- _WORK ORDER_:
The records below must be reproduced in full and without error.

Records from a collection
(** * Stock and price synchronisation (seller.py, market.py)

    A shallow embedding of the reconciliation core of the two scripts
    (price normaliser, batcher, stock builder, price builder) and of the
    two entry points, followed by the properties of the specification.

    Strings are byte strings ([string]); a Python [str] is read through its
    UTF-8 encoding, under which the characters the code inspects (the ASCII
    digits, ['.'], the ASCII white space) keep their one-byte codes and no
    byte of another character collides with them. [int] alone looks at the
    characters of the other scripts, and decodes them. *)

From Stdlib Require Import ZArith Ascii String List Lia.
From stdpp Require Import base option list strings pretty gmap.

Local Open Scope Z_scope.
Local Open Scope string_scope.
Local Open Scope list_scope.

(** ** The fragment of the Python runtime the scripts rely on *)

Module Py.

(** Exception classes the scripts raise or catch; all of them derive from
    [Exception]. [ConnectionError] and [ReadTimeout] are the classes of
    [requests.exceptions]; [EnvError] is the one of [environs]. *)
Inductive exn : Set :=
| ReadTimeout
| ConnectionError
| HTTPError
| EnvError
| ValueError
| TypeError
| AttributeError.

(** Outcome of an expression that may raise. *)
Inductive result (A : Type) : Type :=
| Ok (a : A)
| Raise (e : exn).
Global Arguments Ok {A} a.
Global Arguments Raise {A} e.

Definition bind {A B} (r : result A) (k : A → result B) : result B :=
  match r with
  | Ok a => k a
  | Raise e => Raise e
  end.

(** A cell of a spreadsheet row as [dict.get] hands it out: text, an
    integer, or [None] when the column is missing. Cells that hold a
    floating-point number are outside the model. *)
Inductive pyval : Set :=
| PStr (s : string)
| PInt (z : Z)
| PNone.

(** [str(v)] *)
Definition str (v : pyval) : string :=
  match v with
  | PStr s => s
  | PInt z => pretty z
  | PNone => "None"
  end.

Definition is_digit (c : ascii) : bool :=
  let n := nat_of_ascii c in (48 <=? n)%nat && (n <=? 57)%nat.

Definition digit_value (c : ascii) : Z := Z.of_nat (nat_of_ascii c) - 48.

(** The white space of ASCII that [int] skips around a number: TAB..CR
    and the blank. *)
Definition is_space (c : ascii) : bool :=
  let n := nat_of_ascii c in
  ((9 <=? n)%nat && (n <=? 13)%nat) || (n =? 32)%nat.

Fixpoint lstrip (s : string) : string :=
  match s with
  | String c s' => if is_space c then lstrip s' else s
  | EmptyString => EmptyString
  end.

Fixpoint rstrip (s : string) : string :=
  match s with
  | EmptyString => EmptyString
  | String c s' =>
      match rstrip s' with
      | EmptyString => if is_space c then EmptyString else String c EmptyString
      | t => String c t
      end
  end.

Definition strip (s : string) : string := rstrip (lstrip s).

(** Decimal digits, single underscores allowed between two digits.
    [us] tells that the previous character was an underscore. *)
Fixpoint digits_value (acc : Z) (us : bool) (s : string) : option Z :=
  match s with
  | EmptyString => if us then None else Some acc
  | String c s' =>
      if is_digit c then digits_value (10 * acc + digit_value c) false s'
      else if Ascii.eqb c "_" && negb us then digits_value acc true s'
      else None
  end.

Definition unsigned_value (s : string) : option Z :=
  match s with
  | String c s' => if is_digit c then digits_value (digit_value c) false s' else None
  | EmptyString => None
  end.

(** The value of a byte, and of a continuation byte of UTF-8. *)
Definition byte (c : ascii) : Z := Z.of_nat (nat_of_ascii c).

Definition trail (c : ascii) : option Z :=
  if ((128 <=? byte c) && (byte c <? 192))%Z then Some (byte c - 128) else None.

(** A code point that needs the number of bytes it was written with. *)
Definition scalar (least cp : Z) : option Z :=
  if (least <=? cp)%Z then Some cp else None.

(** The code points of a text, read off its UTF-8 bytes; a byte string
    that is the encoding of no text has none. *)
Fixpoint code_points (s : string) : option (list Z) :=
  match s with
  | EmptyString => Some []
  | String c s1 =>
      let b := byte c in
      if (b <? 128)%Z then cons b <$> code_points s1
      else if (b <? 192)%Z then None
      else if (b <? 224)%Z then
        match s1 with
        | String c1 s2 =>
            t1 ← trail c1;
            cp ← scalar 128 (64 * (b - 192) + t1);
            cons cp <$> code_points s2
        | _ => None
        end
      else if (b <? 240)%Z then
        match s1 with
        | String c1 (String c2 s3) =>
            t1 ← trail c1; t2 ← trail c2;
            cp ← scalar 2048 (4096 * (b - 224) + 64 * t1 + t2);
            cons cp <$> code_points s3
        | _ => None
        end
      else if (b <? 248)%Z then
        match s1 with
        | String c1 (String c2 (String c3 s4)) =>
            t1 ← trail c1; t2 ← trail c2; t3 ← trail c3;
            cp ← scalar 65536 (262144 * (b - 240) + 4096 * t1 + 64 * t2 + t3);
            cons cp <$> code_points s4
        | _ => None
        end
      else None
  end.
(** * Career chatbot: conversation orchestrator, callback tools, notifications

    A shallow embedding of the Python sources

    - [config/settings.py]               (the [Config] object),
    - [notifications/pushover_client.py] (the [PushoverClient]),
    - [tools/function_tools.py]          (the two callback tools and their dispatch),
    - [ai_agent/agent.py]                (the [AIAgent] and its tool-call loop),

    followed by the properties of the orchestration loop, of the dispatch and
    of the notification sender.

    Conventions of the embedding.

    - A Python [str] is a [string]; every character stands for the Unicode
      code point of the same number (0 to 255).
    - Values decoded from JSON are the inductive [json]; JSON numbers are the
      integers (Python [float]s are left out).
    - Effects are explicit: a computation is a function from the [world]
      (list objects in memory, the requests sent so far, the console) to a
      result or a raised exception together with the new world.
    - The two remote services are oracles of the surrounding section. *)

From Stdlib Require Import ZArith Ascii String.
From stdpp Require Import base option list strings pretty gmap.

Local Open Scope Z_scope.

(** ** Text *)

Module Text.

(** [needle in s] on Python strings. *)
Fixpoint contains (needle s : string) : bool :=
  String.prefix needle s ||
  match s with
  | EmptyString => false
  | String _ rest => contains needle rest
  end.

(** [sep.join(parts)]. *)
Fixpoint join (sep : string) (parts : list string) : string :=
  match parts with
  | [] => ""
  | [p] => p
  | p :: rest => p +:+ sep +:+ join sep rest
  end.

Definition hex_digit (n : N) : ascii :=
  match n with
  | 0 => "0" | 1 => "1" | 2 => "2" | 3 => "3" | 4 => "4" | 5 => "5" | 6 => "6"
  | 7 => "7" | 8 => "8" | 9 => "9" | 10 => "a" | 11 => "b" | 12 => "c"
  | 13 => "d" | 14 => "e" | _ => "f"
  end%N%char.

- _EXERCISE ANSWER_:
(** * Stock and price synchronisation (seller.py, market.py)

    A shallow embedding of the reconciliation core of the two scripts
    (price normaliser, batcher, stock builder, price builder) and of the
    two entry points, followed by the properties of the specification.

    Strings are byte strings ([string]); a Python [str] is read through its
    UTF-8 encoding, under which the characters the code inspects (the ASCII
    digits, ['.'], the ASCII white space) keep their one-byte codes and no
    byte of another character collides with them. [int] alone looks at the
    characters of the other scripts, and decodes them. *)

From Stdlib Require Import ZArith Ascii String List Lia.
From stdpp Require Import base option list strings pretty gmap.

Local Open Scope Z_scope.
Local Open Scope string_scope.
Local Open Scope list_scope.

(** ** The fragment of the Python runtime the scripts rely on *)

Module Py.

(** Exception classes the scripts raise or catch; all of them derive from
    [Exception]. [ConnectionError] and [ReadTimeout] are the classes of
    [requests.exceptions]; [EnvError] is the one of [environs]. *)
Inductive exn : Set :=
| ReadTimeout
| ConnectionError
| HTTPError
| EnvError
| ValueError
| TypeError
| AttributeError.

(** Outcome of an expression that may raise. *)
Inductive result (A : Type) : Type :=
| Ok (a : A)
| Raise (e : exn).
Global Arguments Ok {A} a.
Global Arguments Raise {A} e.

Definition bind {A B} (r : result A) (k : A → result B) : result B :=
  match r with
  | Ok a => k a
  | Raise e => Raise e
  end.

(** A cell of a spreadsheet row as [dict.get] hands it out: text, an
    integer, or [None] when the column is missing. Cells that hold a
    floating-point number are outside the model. *)
Inductive pyval : Set :=
| PStr (s : string)
| PInt (z : Z)
| PNone.

(** [str(v)] *)
Definition str (v : pyval) : string :=
  match v with
  | PStr s => s
  | PInt z => pretty z
  | PNone => "None"
  end.

Definition is_digit (c : ascii) : bool :=
  let n := nat_of_ascii c in (48 <=? n)%nat && (n <=? 57)%nat.

Definition digit_value (c : ascii) : Z := Z.of_nat (nat_of_ascii c) - 48.

(** The white space of ASCII that [int] skips around a number: TAB..CR
    and the blank. *)
Definition is_space (c : ascii) : bool :=
  let n := nat_of_ascii c in
  ((9 <=? n)%nat && (n <=? 13)%nat) || (n =? 32)%nat.

Fixpoint lstrip (s : string) : string :=
  match s with
  | String c s' => if is_space c then lstrip s' else s
  | EmptyString => EmptyString
  end.

Fixpoint rstrip (s : string) : string :=
  match s with
  | EmptyString => EmptyString
  | String c s' =>
      match rstrip s' with
      | EmptyString => if is_space c then EmptyString else String c EmptyString
      | t => String c t
      end
  end.

Definition strip (s : string) : string := rstrip (lstrip s).

(** Decimal digits, single underscores allowed between two digits.
    [us] tells that the previous character was an underscore. *)
Fixpoint digits_value (acc : Z) (us : bool) (s : string) : option Z :=
  match s with
  | EmptyString => if us then None else Some acc
  | String c s' =>
      if is_digit c then digits_value (10 * acc + digit_value c) false s'
      else if Ascii.eqb c "_" && negb us then digits_value acc true s'
      else None
  end.

Definition unsigned_value (s : string) : option Z :=
  match s with
  | String c s' => if is_digit c then digits_value (digit_value c) false s' else None
  | EmptyString => None
  end.

(** The value of a byte, and of a continuation byte of UTF-8. *)
Definition byte (c : ascii) : Z := Z.of_nat (nat_of_ascii c).

Definition trail (c : ascii) : option Z :=
  if ((128 <=? byte c) && (byte c <? 192))%Z then Some (byte c - 128) else None.

(** A code point that needs the number of bytes it was written with. *)
Definition scalar (least cp : Z) : option Z :=
  if (least <=? cp)%Z then Some cp else None.

(** The code points of a text, read off its UTF-8 bytes; a byte string
    that is the encoding of no text has none. *)
Fixpoint code_points (s : string) : option (list Z) :=
  match s with
  | EmptyString => Some []
  | String c s1 =>
      let b := byte c in
      if (b <? 128)%Z then cons b <$> code_points s1
      else if (b <? 192)%Z then None
      else if (b <? 224)%Z then
        match s1 with
        | String c1 s2 =>
            t1 ← trail c1;
            cp ← scalar 128 (64 * (b - 192) + t1);
            cons cp <$> code_points s2
        | _ => None
        end
      else if (b <? 240)%Z then
        match s1 with
        | String c1 (String c2 s3) =>
            t1 ← trail c1; t2 ← trail c2;
            cp ← scalar 2048 (4096 * (b - 224) + 64 * t1 + t2);
            cons cp <$> code_points s3
        | _ => None
        end
      else if (b <? 248)%Z then
        match s1 with
        | String c1 (String c2 (String c3 s4)) =>
            t1 ← trail c1; t2 ← trail c2; t3 ← trail c3;
            cp ← scalar 65536 (262144 * (b - 240) + 4096 * t1 + 64 * t2 + t3);
            cons cp <$> code_points s4
        | _ => None
        end
      else None
  end.
(** * Career chatbot: conversation orchestrator, callback tools, notifications

    A shallow embedding of the Python sources

    - [config/settings.py]               (the [Config] object),
    - [notifications/pushover_client.py] (the [PushoverClient]),
    - [tools/function_tools.py]          (the two callback tools and their dispatch),
    - [ai_agent/agent.py]                (the [AIAgent] and its tool-call loop),

    followed by the properties of the orchestration loop, of the dispatch and
    of the notification sender.

    Conventions of the embedding.

    - A Python [str] is a [string]; every character stands for the Unicode
      code point of the same number (0 to 255).
    - Values decoded from JSON are the inductive [json]; JSON numbers are the
      integers (Python [float]s are left out).
    - Effects are explicit: a computation is a function from the [world]
      (list objects in memory, the requests sent so far, the console) to a
      result or a raised exception together with the new world.
    - The two remote services are oracles of the surrounding section. *)

From Stdlib Require Import ZArith Ascii String.
From stdpp Require Import base option list strings pretty gmap.

Local Open Scope Z_scope.

(** ** Text *)

Module Text.

(** [needle in s] on Python strings. *)
Fixpoint contains (needle s : string) : bool :=
  String.prefix needle s ||
  match s with
  | EmptyString => false
  | String _ rest => contains needle rest
  end.

(** [sep.join(parts)]. *)
Fixpoint join (sep : string) (parts : list string) : string :=
  match parts with
  | [] => ""
  | [p] => p
  | p :: rest => p +:+ sep +:+ join sep rest
  end.

Definition hex_digit (n : N) : ascii :=
  match n with
  | 0 => "0" | 1 => "1" | 2 => "2" | 3 => "3" | 4 => "4" | 5 => "5" | 6 => "6"
  | 7 => "7" | 8 => "8" | 9 => "9" | 10 => "a" | 11 => "b" | 12 => "c"
  | 13 => "d" | 14 => "e" | _ => "f"
  end%N%char.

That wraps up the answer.